Tom: Exactly – and now that the frogs are evolving into toads, they don’t need to stay in the water all the time, and since the geese have discovered urban heat islands, they don’t need to migrate, and…
Norquist:  Those two-faced, opportunistic, underhanded… rapscallions!  Those unprincipled gandy dancers, those double-dealing booey-mongers!  Those… those… nasty stinkers!  They mislead me – all of them!  They lied to me!
Tom: Imagine that – politicians who lie.
Norquist: Inexcusable!
Tom: Prevarication, no less, committed by members of Congress.  The mind simply boggles at the thought.
Norquist: Unbelievable!  You mean, all this time, when they kissed up to me, they were just… pretending?
Tom: Essentially.
Norquist: But… it felt… so good!  There must be something I can do!  Wait a minute… Oh!  I know!  I’ll demand that they sign another pledge!
Tom: An additional one?
Norquist: That’s right – I’ll make them sign a second pledge to be honest!

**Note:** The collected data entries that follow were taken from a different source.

(** * Tomato Clock: the background timer service

    A shallow embedding of [TomatoClockService] (the extension's service
    worker) and the properties of its phase state machine, its recovery at
    start-up and its bounded history log.

    Conventions of the embedding.
    - JavaScript numbers that the service computes with (seconds, minutes,
      epoch milliseconds, the cycle counter) are integers, modelled in [Z];
      [Math.floor (x / 1000)] is [Z.div] and [%] is [Z.rem].
    - [timerState.currentPhase] stays a string, compared with [===] as in
      the source, so the [else] and [default] branches keep their meaning.
    - [null] is [None]; a JavaScript truthiness test is written out
      ([truthy_number], [or_default]).
    - Each [async] method is one atomic step: the host delivers one event at
      a time and the model lets every [await] finish before the next event.
    - The host (the alarm, the two storage areas, outgoing notifications and
      messages) is part of the state, so that every call the service makes
      on it is visible.  A storage area either serves the calls of one
      operation or rejects them ([syncFails], [localFails]); the service
      catches the rejection, as in the source.  One operation reads the
      clock once ([now]).
    - Not modelled: console output, the five-second timer that clears the
      notification, and the contents of the badge (an icon update is
      recorded with the timer state it shows). *)

From Stdlib Require Import ZArith List String Bool Lia.
Import ListNotations.

Local Open Scope Z_scope.

(** ** Data model *)

Record TimerState : Type := mkTimerState {
  isRunning : bool;
  currentPhase : string;      (* 'work', 'short-break', 'long-break' *)
  currentCycle : Z;
  timeRemaining : Z;          (* seconds *)
  endTime : option Z          (* epoch milliseconds, or null *)
}.

Record Settings : Type := mkSettings {
  workDuration : Z;           (* minutes *)
  shortBreakDuration : Z;
  longBreakDuration : Z
}.

(** The [settings] object carried by a message: any subset of the keys. *)
Record SettingsPatch : Type := mkSettingsPatch {
  patch_workDuration : option Z;
  patch_shortBreakDuration : option Z;
  patch_longBreakDuration : option Z
}.

(** One entry of the history log, as built by [recordCompletedPomodoro]. *)
Record PomodoroRecord : Type := mkPomodoroRecord {
  id : Z;
  date : string;              (* YYYY-MM-DD *)
  startTime : string;         (* HH:MM *)
  duration : Z;
  type : string
}.

(** What the service sends out: notifications, the sound request, the
    badge update and the state broadcast.  They are fire-and-forget. *)
Inductive Effect : Type :=
| NotificationCreate (currentPhaseName : option string) (nextPhaseName : string)
| PlaySound
| TimerUpdate (data : TimerState)
| IconUpdate (shown : TimerState).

Tom: Along with a pledge not to raise taxes?
Norquist: Yes!  Now, supposing evolution is real, wouldn’t that be some pretty remarkable political evolution?
Tom: Remarkable?  It would be like ringworm fungus evolving into the black Perigord truffle.
Norquist: And that would be… good, wouldn’t it?
Tom: Um… well…
Norquist: Okay, great, I’ll get right on it!  Bill me.
Tom: My initial consultations are free of charge.
Norquist: Really?  Outstanding!  Thanks and goodbye!